Aim of the task
Count how many lines of the material hold "closed". Respond with that number alone.

[Data excerpts]

(** C7: the escapes of quoted texts.  With [n] in the escape table for the
    newline, ['a\nb'] is the string of [a], a newline and [b]; a doubled
    delimiter stands for one, so ['it''s'] is [it's]; a backslash before a
    byte that the table leaves alone gives that byte; and a text in
    backticks is decoded in the same way (whatever kind [scanString] is
    asked for, it returns the same text and tokenizer) and is an
    identifier. *)
Theorem quoted_texts_are_decoded :
  SQLDecodeMap "n" = "010"%char -> DONTESCAPE <> "010"%char ->
  Scan (NewStringTokenizer "'a\nb'")
  = Ok ((tok STRING, Some (String "a" (String "010" (String "b" "")))),
        nextN 7 (NewStringTokenizer "'a\nb'"))
  /\ Scan (NewStringTokenizer "'it''s'")
     = Ok ((tok STRING, Some "it's"), nextN 8 (NewStringTokenizer "'it''s'"))
  /\ (forall (t : Tokenizer) (delim c : ascii) (rest : string),
         ForceEOF t = false -> isQuote delim = true ->
         SQLDecodeMap c = DONTESCAPE ->
         head_char rest <> uint16 delim ->
         at_input (start t)
           (String delim (String "\" (String c (String delim rest)))) ->
         Scan t
         = Ok ((if Ascii.eqb delim "`" then tok ID else tok STRING,
                Some (String c "")),
               nextN 4 (start t)))
  /\ (forall (t : Tokenizer) (delim : Z),
         delim <> EOFCHAR ->
         exists (closed : bool) (txt : string) (t' : Tokenizer),
           forall typ,
             scanString (fuel_of t) delim typ t
             = Ok ((if closed then typ else tok LEX_ERROR, Some txt), t'))
  /\ Scan (NewStringTokenizer "`a\nb`")
     = Ok ((tok ID, Some (String "a" (String "010" (String "b" "")))),
           nextN 7 (NewStringTokenizer "`a\nb`"))
  /\ Scan (NewStringTokenizer "`it``s`")
     = Ok ((tok ID, Some "it`s"), nextN 8 (NewStringTokenizer "`it``s`")).
Proof.
  intros Hn Hd.
  assert (Hd' : Ascii.eqb "010" DONTESCAPE = false).
  { apply Ascii.eqb_neq. congruence. }
  split; [|split; [|split; [|split; [|split]]]].
  - lazy -[tok SQLDecodeMap DONTESCAPE Ascii.eqb nextN].
    rewrite Hn, Hd'. vm_compute. reflexivity.
  - vm_compute. reflexivity.
  - intros t delim c rest F Q Hc Hrest A.
    pose proof (at_input_lastChar _ _ _ A) as L.
    pose proof (at_input_next _ _ _ A) as A1.
    pose proof (at_input_lastChar _ _ _ A1) as L1.
    pose proof (at_input_next _ _ _ A1) as A2.
    pose proof (at_input_lastChar _ _ _ A2) as L2.
    pose proof (at_input_next _ _ _ A2) as A3.
    pose proof (at_input_lastChar _ _ _ A3) as L3.
    pose proof (at_input_next _ _ _ A3) as [L4 _].
    rewrite (Scan_quote t delim F Q L). unfold scanString.
    rewrite fuel_of_two. cbn [scanString_loop nextN]. cbv zeta.
    assert (Qb : Ascii.eqb "\" delim = false).
    { unfold isQuote in Q. apply orb_prop in Q as [Q | Q];
        [apply orb_prop in Q as [Q | Q]|];
        apply Ascii.eqb_eq in Q; subst delim; reflexivity. }
    rewrite L1, uint16_eqb, Qb, Z.eqb_refl, L2, uint16_not_EOF.
    rewrite byte_uint16, Hc, Ascii.eqb_refl. cbv iota.
    rewrite uint16_not_EOF, L3, Z.eqb_refl, L4.
    apply Z.eqb_neq in Hrest. rewrite Hrest.
    rewrite byte_uint16. reflexivity.
  - intros t delim Hdelim. unfold scanString.
    destruct (scanString_loop_kind delim (fuel_of t) "" t) as [O | H];
      [|exact H].
    destruct (scanString_loop_ok (fuel_of t) delim 0 "" t Hdelim)
      as (tv & t' & E & _); [apply measure_lt_fuel|].
    rewrite O in E. discriminate.
  - lazy -[tok SQLDecodeMap DONTESCAPE Ascii.eqb nextN].
    rewrite Hn, Hd'. vm_compute. reflexivity.
  - vm_compute. reflexivity.
Qed.
(** The parameter of the intersection point on a crossing edge. *)
Lemma crossing_parameter (p n e0 e1 : IfcVector3) :
  crosses p n e0 e1 = true ->
  let t := - V3.dot n (V3.sub e0 p) / V3.dot n (V3.sub e1 e0) in
  Qlt_bool (Qabs (V3.dot n (V3.sub e1 e0))) 1e-6 = false
  /\ 0 <= t /\ t <= 1 /\ t == side p n e0 / (side p n e0 - side p n e1).
Proof.
  intro H. apply crosses_iff in H. destruct H as [Hbig Hs].
  pose proof (side_of_segment p n e0 e1) as D1.
  pose proof (side_of_start p n e0) as D2.
  set (dotOne := V3.dot n (V3.sub e1 e0)) in *.
  set (dotTwo := - V3.dot n (V3.sub e0 p)) in *.
  set (s0 := side p n e0) in *. set (s1 := side p n e1) in *.
  rewrite <- D1 in Hbig.
  assert (Hne : ~ dotOne == 0).
  { intro Z. rewrite Z in Hbig. revert Hbig. apply Qlt_not_le. reflexivity. }
  assert (Hne' : ~ s0 - s1 == 0) by (intro Z; apply Hne; rewrite D1; lra).
  assert (Ht : dotTwo / dotOne * dotOne == dotTwo) by (field; exact Hne).
  cbv zeta. set (t := dotTwo / dotOne) in *.
  split; [apply Qlt_bool_false_iff; exact Hbig|].
  assert (Hsign : 0 < dotOne \/ dotOne < 0).
  { destruct (Qlt_le_dec 0 dotOne) as [G | G]; [now left|right].
    destruct (Qlt_le_dec dotOne 0) as [G' | G']; [exact G'|].
    exfalso. apply Hne. lra. }
  split; [|split].
  - apply Qnot_lt_le. intro C. destruct Hsign, Hs; nra.
  - apply Qnot_lt_le. intro C. destruct Hsign, Hs; nra.
  - assert (G : t * (s0 - s1) == s0) by nra.
    setoid_replace (s0 / (s0 - s1)) with (t * (s0 - s1) / (s0 - s1))
      by (now rewrite G).
    field. exact Hne'.
Qed.

(** On a crossing edge [IntersectSegmentPlane] answers with the
    intersection point. *)
Lemma IntersectSegmentPlane_crosses (p n e0 e1 : IfcVector3) :
  crosses p n e0 e1 = true ->
  IntersectSegmentPlane p n e0 e1 = (Intersect_Yes, crossing_point p n e0 e1).
Proof.
  intro H. destruct (crossing_parameter p n e0 e1 H) as (E1 & T0 & T1 & _).
  unfold IntersectSegmentPlane, crossing_point. cbv zeta. rewrite E1.
  apply Qlt_bool_false_iff in T0, T1. now rewrite T0, T1.
Qed.

(** On no other edge does it answer with a point. *)
Lemma IntersectSegmentPlane_Yes_crosses (p n e0 e1 : IfcVector3) :
  fst (IntersectSegmentPlane p n e0 e1) = Intersect_Yes -> crosses p n e0 e1 = true.
Proof.
  unfold IntersectSegmentPlane. cbv zeta.
  pose proof (side_of_segment p n e0 e1) as D1.
  pose proof (side_of_start p n e0) as D2.
  set (dotOne := V3.dot n (V3.sub e1 e0)) in *.
  set (dotTwo := - V3.dot n (V3.sub e0 p)) in *.
  set (s0 := side p n e0) in *. set (s1 := side p n e1) in *.
  destruct (Qlt_bool (Qabs dotOne) 1e-6) eqn:E1.
  { destruct (Qlt_bool (Qabs dotTwo) 1e-6); discriminate. }
  apply Qlt_bool_false_iff in E1.
  assert (Hne : ~ dotOne == 0).
  { intro Z. rewrite Z in E1. revert E1. apply Qlt_not_le. reflexivity. }
  assert (Ht : dotTwo / dotOne * dotOne == dotTwo) by (field; exact Hne).
  set (t := dotTwo / dotOne) in *.
  destruct (Qlt_bool 1 t || Qlt_bool t 0) eqn:E; [discriminate|].
  intros _. apply orb_false_iff in E. destruct E as [T1 T0].
  apply Qlt_bool_false_iff in T1, T0.
  apply crosses_iff. fold s0 s1. split; [rewrite <- D1; exact E1|].
  destruct (Qlt_le_dec 0 dotOne) as [G | G]; [left|right]; split; nra.
Qed.

(** The body of the edge loop is the rule of the specification, with the
    crossing edges as [crosses] has them. *)
Lemma clip_edge_is_clipped_edge (p n e0 e1 : IfcVector3) :
  clip_edge sqrtQ p n e0 e1 = clipped_edge p n e0 e1.
Proof.
  rewrite clip_edge_reading. unfold clipped_edge. fold (side p n e0). f_equal.
  destruct (crosses p n e0 e1) eqn:C.
  - now rewrite (IntersectSegmentPlane_crosses p n e0 e1 C).
  - destruct (fst (IntersectSegmentPlane p n e0 e1)) eqn:F; try reflexivity.
    apply IntersectSegmentPlane_Yes_crosses in F. congruence.
Qed.

(** The intersection point lies on the plane, and on the edge where the
    sides of its ends say. *)
Lemma crossing_point_reading (p n e0 e1 : IfcVector3) :
  crosses p n e0 e1 = true ->
  side p n (crossing_point p n e0 e1) == 0
  /\ exists t : Q,
       0 <= t /\ t <= 1 /\ t == side p n e0 / (side p n e0 - side p n e1)
       /\ crossing_point p n e0 e1 = V3.add e0 (V3.scale t (V3.sub e1 e0)).
Proof.
  intro H. split.
  - exact (IntersectSegmentPlane_on_plane p n e0 e1 _
             (IntersectSegmentPlane_crosses p n e0 e1 H)).
  - destruct (crossing_parameter p n e0 e1 H) as (_ & T0 & T1 & T).
    eexists. split; [exact T0|]. split; [exact T1|]. split; [exact T|]. reflexivity.
Qed.
Lemma seed_overflow_leaves_tutors_late :
  exists w',
    seed_sample_data (Some demo_db) 3652058 empty_store
    = (inl OverflowError, w')
    /\ http_status exn_status
         (seed_sample_data (Some demo_db) 3652058 empty_store).1 = 500
    /\ collection w' "tutor" = stored (next_oid empty_store) seed_tutors
    /\ length (collection w' "tutor") = 3%nat
    /\ (forall c, c <> "tutor" -> collection w' c = collection empty_store c)
    /\ forall (d2 : Database.t) (today2 : Z),
        seed_sample_data (Some d2) today2 w'
        = (inr (exists_response 3), log (OpCount "tutor" ∅) w').
Proof.
  apply (seed_overflow_leaves_tutors demo_db 3652058 empty_store);
    [unfold date_max; lia | unfold date_max; lia | reflexivity].
Defined.

(** The seed on 9999-12-30: three tutors, no slot. *)
Example seed_overflow_sample :
  (seed_sample_data (Some demo_db) 3652058 empty_store).1 = inl OverflowError
  /\ length (collection (seed_sample_data (Some demo_db) 3652058 empty_store).2
               "tutor") = 3%nat
  /\ collection (seed_sample_data (Some demo_db) 3652058 empty_store).2
       "availability" = [].
Proof. repeat split; vm_compute; reflexivity. Qed.
(** The processor that [add_stream] prepares knows the keys of the entries
    of its source stream, and has handed out the keys it knows. *)
Lemma prepared_keys s i st dec dopt dev slot p :
  consistent s → 0 ≤ i →
  processors s !! Z.to_nat i = Some slot →
  prepared st dec dopt dev slot p →
  (∀ key, (i, key) ∈ stream_indices s →
     is_Some (StreamProcessor.sinks p !! key))
  ∧ (∀ key, is_Some (StreamProcessor.sinks p !! key) →
       key < StreamProcessor.current_key p).
Proof.
  intros (Hnd & Hrefs & Hkeys) Hi Hslot Hprep. destruct slot as [p0|].
  - simpl in Hprep. subst p0. split.
    + intros key Hin. destruct (Hrefs _ _ Hin) as (_ & q & Hq & Hkey).
      rewrite Hslot in Hq. by injection Hq as <-.
    + intros key. by apply (Hkeys _ _ _ Hslot).
  - simpl in Hprep. unfold StreamProcessor.make in Hprep.
    destruct (open_decoder _ _ _ _); [discriminate|]. injection Hprep as <-.
    split.
    + intros key Hin. destruct (Hrefs _ _ Hin) as (_ & q & Hq & _). congruence.
    + simpl. intros key [sk Hsk]. by rewrite lookup_empty in Hsk.
Qed.

Lemma consistent_activated s ctx i st dec dopt dev slot p :
  consistent s → 0 ≤ i →
  processors s !! Z.to_nat i = Some slot →
  prepared st dec dopt dev slot p →
  consistent (activated ctx i st p s).
Proof.
  intros Hcons Hi Hslot Hprep.
  destruct (prepared_keys _ _ _ _ _ _ _ _ Hcons Hi Hslot Hprep) as [Hknows Hlt].
  destruct Hcons as (Hnd & Hrefs & Hkeys).
  apply lookup_lt_Some in Hslot as Hlen.
  split; [done|]. split; simpl.
  - intros j key Hin. destruct (Hrefs _ _ Hin) as (Hj & q & Hq & Hkey).
    split; [done|]. destruct (decide (j = i)) as [->|Hne].
    + exists p. rewrite list_lookup_insert_eq by done. split; [done|].
      by apply Hknows.
    + exists q. rewrite list_lookup_insert_ne by lia. done.
  - intros j q key Hq Hkey. destruct (decide (j = Z.to_nat i)) as [->|Hne].
    + rewrite list_lookup_insert_eq in Hq by done. injection Hq as <-.
      by apply Hlt.
    + rewrite list_lookup_insert_ne in Hq by done. by apply (Hkeys j).
Qed.

(** [add_stream] keeps the reader consistent, whether it succeeds or
    fails. *)
Lemma consistent_add_stream s ctx i ty fpc nc fd dec dopt dev r s' :
  opened s ctx → consistent s →
  add_stream i ty fpc nc fd dec dopt dev s = (r, s') →
  consistent s'.
Proof.
  intros Hop Hcons Hadd.
  destruct (add_stream_cases _ _ _ _ _ _ _ _ _ _ _ _ Hop Hadd)
    as [[-> _]|(st & slot & p & Hi & Hst & Hslot & Hprep & Hrp)]; [done|].
  destruct Hi as [Hi _]. cbv zeta in Hrp.
  destruct (StreamProcessor.add_stream _ _ _ _ _ _ p).1 as [e|key] eqn:Hres.
  - destruct Hrp as [-> ->]. rewrite (sp_add_stream_throw _ _ _ _ _ _ _ _ Hres).
    by eapply consistent_activated.
  - destruct Hrp as [-> ->].
    destruct (sp_add_stream_ok _ _ _ _ _ _ _ _ Hres) as (-> & sk & ->).
    destruct (prepared_keys _ _ _ _ _ _ _ _ Hcons Hi Hslot Hprep)
      as [Hknows Hlt].
    destruct Hcons as (Hnd & Hrefs & Hkeys).
    apply lookup_lt_Some in Hslot as Hlen.
    split; [|split]; simpl.
    + apply NoDup_app. split; [done|]. split; [|apply NoDup_singleton].
      intros [j key] Hin Hnew. apply list_elem_of_singleton in Hnew.
      injection Hnew as -> ->. apply Hknows, Hlt in Hin. lia.
    + intros j key [Hin|Hin%list_elem_of_singleton]%elem_of_app.
      * destruct (Hrefs _ _ Hin) as (Hj & q & Hq & Hkey).
        split; [done|]. destruct (decide (j = i)) as [->|Hne].
        -- eexists. rewrite list_lookup_insert_eq by done. split; [done|].
           simpl. rewrite lookup_insert_is_Some. right.
           split; [|by apply Hknows]. apply Hknows, Hlt in Hin. lia.
        -- exists q. by rewrite list_lookup_insert_ne by lia.
      * injection Hin as -> ->. split; [done|]. eexists.
        rewrite list_lookup_insert_eq by done. split; [done|].
        simpl. rewrite lookup_insert_eq. by eexists.
    + intros j q key Hq Hkey. destruct (decide (j = Z.to_nat i)) as [->|Hne].
      * rewrite list_lookup_insert_eq in Hq by done. injection Hq as <-.
        simpl in *. apply lookup_insert_is_Some in Hkey as [<-|[_ Hkey]]; [lia|].
        apply Hlt in Hkey. lia.
      * rewrite list_lookup_insert_ne in Hq by done. by apply (Hkeys j).
Qed.

Lemma opened_add_stream s ctx i ty fpc nc fd dec dopt dev r s' :
  opened s ctx →
  add_stream i ty fpc nc fd dec dopt dev s = (r, s') →
  ∃ ctx', opened s' ctx' ∧ nb_streams ctx' = nb_streams ctx.
Proof.
  intros Hop Hadd.
  destruct (add_stream_cases _ _ _ _ _ _ _ _ _ _ _ _ Hop Hadd)
    as [[-> _]|(st & slot & p & Hi & Hst & Hslot & Hprep & Hrp)]; [eauto|].
  destruct Hop as (Hctx & Hnb & Hlen). cbv zeta in Hrp.
  destruct (StreamProcessor.add_stream _ _ _ _ _ _ p).1;
    destruct Hrp as [-> ->]; eexists; (split; [split; [reflexivity|]|]);
    unfold nb_streams in *; simpl; rewrite !length_insert; done.
Qed.

(** A successful [add_stream] keeps "a processor exists iff it is
    referenced". *)
Lemma add_stream_ok_processor_iff_referenced
    s ctx i ty fpc nc fd dec dopt dev s' :
  opened s ctx → processor_iff_referenced s →
  add_stream i ty fpc nc fd dec dopt dev s = (Ok tt, s') →
  processor_iff_referenced s'.
Proof.
  intros Hop Hinv Hadd.
  destruct (add_stream_cases _ _ _ _ _ _ _ _ _ _ _ _ Hop Hadd)
    as [[_ [e [=]]]|(st & slot & p & Hi & Hst & Hslot & Hprep & Hrp)].
  cbv zeta in Hrp. apply lookup_lt_Some in Hslot as Hlen.
  destruct (StreamProcessor.add_stream _ _ _ _ _ _ p) as [[e|key] p'];
    destruct Hrp as [[=] ->].
  intros j. unfold has_processor, referenced. simpl.
  destruct (decide (j = Z.to_nat i)) as [->|Hne].
  - rewrite list_lookup_insert_eq by done. split; [|by eauto].
    intros _. exists key. apply elem_of_app. right.
    rewrite Z2Nat.id by lia. by apply list_elem_of_singleton.
  - rewrite list_lookup_insert_ne by done. rewrite (Hinv j).
    unfold referenced. split; intros [k Hin]; exists k.
    + apply elem_of_app. by left.
    + apply elem_of_app in Hin as [Hin|Hin%list_elem_of_singleton]; [done|].
      injection Hin as Hj _. lia.
Qed.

[/Data excerpts]

Response
2